▶ _ENTRIES SHOWN_:
Lemma select_run_None mode locked now d r :
  select_run mode locked now d = None → r ∈ (map_to_list (runs d)).*2 →
  locked (RunModel.id r) = false → eligible mode now d r = false.
Proof.
  unfold select_run. intros Hh Hr Hlk. destruct (eligible mode now d r) eqn:He; [|done].
  assert (r ∈ sorted_key claim_key (filter (λ r, eligible mode now d r = true
    ∧ locked (RunModel.id r) = false) (map_to_list (runs d)).*2)) as Hin.
  { rewrite elem_of_sorted_key. by apply list_elem_of_filter. }
  destruct (sorted_key _ _); [by apply elem_of_nil in Hin|done].
Qed.

Lemma elem_of_rows d r :
  keyed d → r ∈ (map_to_list (runs d)).*2 ↔ runs d !! RunModel.id r = Some r.
Proof.
  intros Hk. rewrite list_elem_of_fmap. split.
  - intros ([i r'] & -> & Hin). simpl. apply elem_of_map_to_list in Hin.
    by rewrite (Hk i r' Hin).
  - intros Hr. exists (RunModel.id r, r). split; [done|]. by apply elem_of_map_to_list.
Qed.

(** An eligible run has no live lease. *)
Lemma eligible_expired mode now d r a :
  eligible mode now d r = true → active_lease (RunModel.id r) (leases d) = Some a →
  RunLeaseModel.expires_at a ≤ now.
Proof.
  unfold eligible. rewrite !andb_true_iff, negb_true_iff. intros [_ Hlive] Ha.
  apply active_lease_Some in Ha as (Hain & Hrun & Hrel).
  destruct (Z.le_gt_cases (RunLeaseModel.expires_at a) now) as [|Hgt]; [done|].
  rewrite existsb_false in Hlive. specialize (Hlive a). rewrite bool_decide_true in Hlive by done.
  discriminate Hlive. apply list_elem_of_filter. split; [|done]. unfold live.
  rewrite (proj2 (unreleased_spec a) Hrel). simpl. by apply Z.ltb_lt.
Qed.

(** ** Claims *)

(** Rows are stored under their key and the lease table is well formed. *)
Definition tables_ok (d : db) : Prop := keyed d ∧ leases_ok (leases d).

Lemma claim_run_leases r previous d : leases (claim_run r previous d).2 = leases d.
Proof. unfold claim_run. by destruct (_ && _). Qed.

Lemma claim_run_row r previous d :
  ∃ r', (claim_run r previous d).1 = r' ∧ RunModel.status r' = RunStatus.CLAIMING
    ∧ RunModel.id r' = RunModel.id r
    ∧ runs (claim_run r previous d).2 = <[RunModel.id r := r']> (runs d)
    ∧ recovery (claim_run r previous d).2 = recovery d
    ∧ migrated (claim_run r previous d).2 = migrated d.
Proof. unfold claim_run. by destruct (_ && _); eexists. Qed.

Lemma claim_run_keyed r previous d :
  keyed d → keyed (claim_run r previous d).2.
Proof.
  destruct (claim_run_row r previous d) as (r' & _ & _ & Hid & Hruns & _). intros Hk i x.
  rewrite Hruns. destruct (decide (i = RunModel.id r)) as [->|Hne].
  - rewrite lookup_insert_eq. by intros [= <-].
  - rewrite lookup_insert_ne by done. apply Hk.
Qed.

#[local] Opaque claim_run.

Lemma Ok_pair {E A B} (a a' : A) (b b' : B) :
  (Ok (a, b) : res E (A * B)) = Ok (a', b') → a = a' ∧ b = b'.
Proof. by intros [= -> ->]. Qed.

(** What a claim does. *)
Lemma claim_Some owner ttl capacity mode locked now now' d f d' :
  tables_ok d → now ≤ now' → claim owner ttl capacity mode locked now now' d = Ok (Some f, d') →
  ∃ r rec old, select_run mode locked now d = Some r ∧ recovery d = Some rec
    ∧ f = RunFence.Build_t (RunModel.id r) owner (next_generation (RunModel.id r) (leases d))
            (RecoveryGenerationModel.generation rec)
    ∧ RecoveryGenerationModel.automatic_dispatch_enabled rec = true
    ∧ (old = leases d ∨ ∃ g, old = alter_lease (RunModel.id r) g (RunLeaseModel.with_release now')
                                     (leases d))
    ∧ leases d' = alter_lease (RunModel.id r) (RunFence.generation f)
        (RunLeaseModel.with_heartbeat now)
        (old ++ [RunLeaseModel.Build_t (RunModel.id r) owner (RunFence.generation f) now' None
                   (now' + ttl) None])
    ∧ tables_ok d' ∧ migrated d = true ∧ migrated d' = true ∧ recovery d' = recovery d
    ∧ ∃ r', runs d' !! RunModel.id r = Some r' ∧ RunModel.status r' = RunStatus.CLAIMING.
Proof.
  intros [Hk Hok] Hnow. unfold claim, lock_events. destruct (migrated d) eqn:Hmig; simpl; [|done].
  destruct (instances d !! owner) as [instance|]; [|done].
  destruct (recovery d) as [rec|] eqn:Hrec; [|done].
  destruct (OrchestratorInstanceModel.draining instance
    || negb (RecoveryGenerationModel.automatic_dispatch_enabled rec) || _) eqn:Hguard; [done|].
  apply orb_false_iff in Hguard as [[_ Hen%negb_false_iff]%orb_false_iff _].
  destruct (select_run mode locked now d) as [r|] eqn:Hsel; [|done].
  intros ([o d1] & Hacq & Hrest)%res_bind_ok. destruct o as [l|]; [|done].
  apply Ok_pair in Hrest as [[= <-] <-]. apply select_run_Some in Hsel as Hsel'.
  destruct Hsel' as (_ & Helig & _ & _).
  destruct (acquire_fresh _ _ _ _ _ _ _ Hok Hacq) as (l' & [= <-] & -> & Hok1 & Hd1 & _ & old & Hold & Hor).
  { intros a Ha. pose proof (eligible_expired _ _ _ _ _ Helig Ha). lia. }
  cbn [RunLeaseModel.generation].
  set (d2 := set_leases _ d1).
  destruct (claim_run_row r (max_generation (RunModel.id r) (leases d)) d2)
    as (r' & Hr' & Hst & Hid & Hruns & Hrec' & Hmig').
  exists r, rec, old. split_and!; try done.
  - rewrite claim_run_leases. unfold d2; simpl. by rewrite Hold.
  - split.
    + apply claim_run_keyed. unfold d2, keyed; simpl. rewrite Hd1; simpl. exact Hk.
    + rewrite claim_run_leases. unfold d2; simpl. by apply leases_ok_alter.
  - rewrite Hmig'. unfold d2; simpl. by rewrite Hd1.
  - rewrite Hrec'. unfold d2; simpl. by rewrite Hd1.
  - exists r'. rewrite Hruns. split; [apply lookup_insert_eq|done].
Qed.

(** The lease of the new executor. *)
Lemma claim_held owner ttl capacity mode locked now now' d f d' :
  tables_ok d → now ≤ now' → claim owner ttl capacity mode locked now now' d = Ok (Some f, d') →
  ∃ l, l ∈ leases d' ∧ held f l ∧ RunLeaseModel.expires_at l = now' + ttl.
Proof.
  intros Hok Hnow Hc. destruct (claim_Some _ _ _ _ _ _ _ _ _ _ Hok Hnow Hc)
    as (r & rec & old & _ & _ & Hf & _ & _ & Hls & _).
  set (l := RunLeaseModel.Build_t (RunModel.id r) owner (RunFence.generation f) now' None
    (now' + ttl) None) in *.
  exists (RunLeaseModel.with_heartbeat now l). split_and!; [|by subst f|done].
  rewrite Hls. apply elem_of_alter. exists l. split; [set_solver|].
  by rewrite (proj2 (row_is_spec _ _ _)).
Qed.

(** A claim that fails leaves the tables alone. *)
Lemma claim_None owner ttl capacity mode locked now now' d d' :
  tables_ok d → now ≤ now' → claim owner ttl capacity mode locked now now' d = Ok (None, d') →
  d' = d.
Proof.
  intros [Hk Hok] Hnow. unfold claim. intros (? & _ & Hc)%res_bind_ok.
  destruct (instances d !! owner) as [instance|]; [|by injection Hc].
  destruct (recovery d) as [rec|]; [|by injection Hc].
  destruct (_ || _ || _); [by injection Hc|].
  destruct (select_run mode locked now d) as [r|] eqn:Hsel; [|by injection Hc].
  apply res_bind_ok in Hc as ([o d1] & Hacq & Hrest). destruct o as [l|]; [done|].
  apply select_run_Some in Hsel as (_ & Helig & _ & _).
  destruct (acquire_fresh _ _ _ _ _ _ _ Hok Hacq) as (l' & [=] & _).
  intros a Ha. pose proof (eligible_expired _ _ _ _ _ Helig Ha). lia.
Qed.

(** ** Fences *)

Lemma fenced_ok {A} f now now' (body : RunModel.t → db → res own_error (A * db)) d r :
  fenced f now now' body d = Ok r →
  ∃ run lease, runs d !! RunFence.run_id f = Some run ∧ RunModel.status run ∉ TERMINAL
    ∧ active_lease (RunFence.run_id f) (leases d) = Some lease ∧ held f lease
    ∧ now < RunLeaseModel.expires_at lease ∧ body run d = Ok r.
Proof.
  unfold fenced. intros (? & _ & Hf)%res_bind_ok.
  destruct (runs d !! RunFence.run_id f) as [run|]; [|done].
  destruct (active_lease (RunFence.run_id f) (leases d)) as [lease|] eqn:Hl; [|done].
  destruct (recovery d) as [rec|]; [|done].
  destruct (authorized f now run lease rec) eqn:Ha; [|done].
  apply res_bind_ok in Hf as (r' & Hb & Hf). destruct (Z.leb _ _); [done|]. injection Hf as ->.
  exists run, lease. unfold authorized in Ha.
  rewrite !andb_true_iff, negb_true_iff, bool_decide_eq_false, !bool_decide_eq_true in Ha.
  destruct Ha as (((((Hterm & Hown) & Hgen) & Hexp%Z.ltb_lt) & _) & _).
  apply active_lease_Some in Hl as Hl'. destruct Hl' as (_ & Hrun & Hrel).
  split_and!; try done. split_and!; try done. unfold lease_key. congruence.
Qed.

▶ _HOW TO COMPLETE THIS TASK_:
If a line in the data above contains "Hold", return that line.

▶ _SOLUTION FOR THIS EXERCISE_:
  destruct (acquire_fresh _ _ _ _ _ _ _ Hok Hacq) as (l' & [= <-] & -> & Hok1 & Hd1 & _ & old & Hold & Hor).
  - rewrite claim_run_leases. unfold d2; simpl. by rewrite Hold.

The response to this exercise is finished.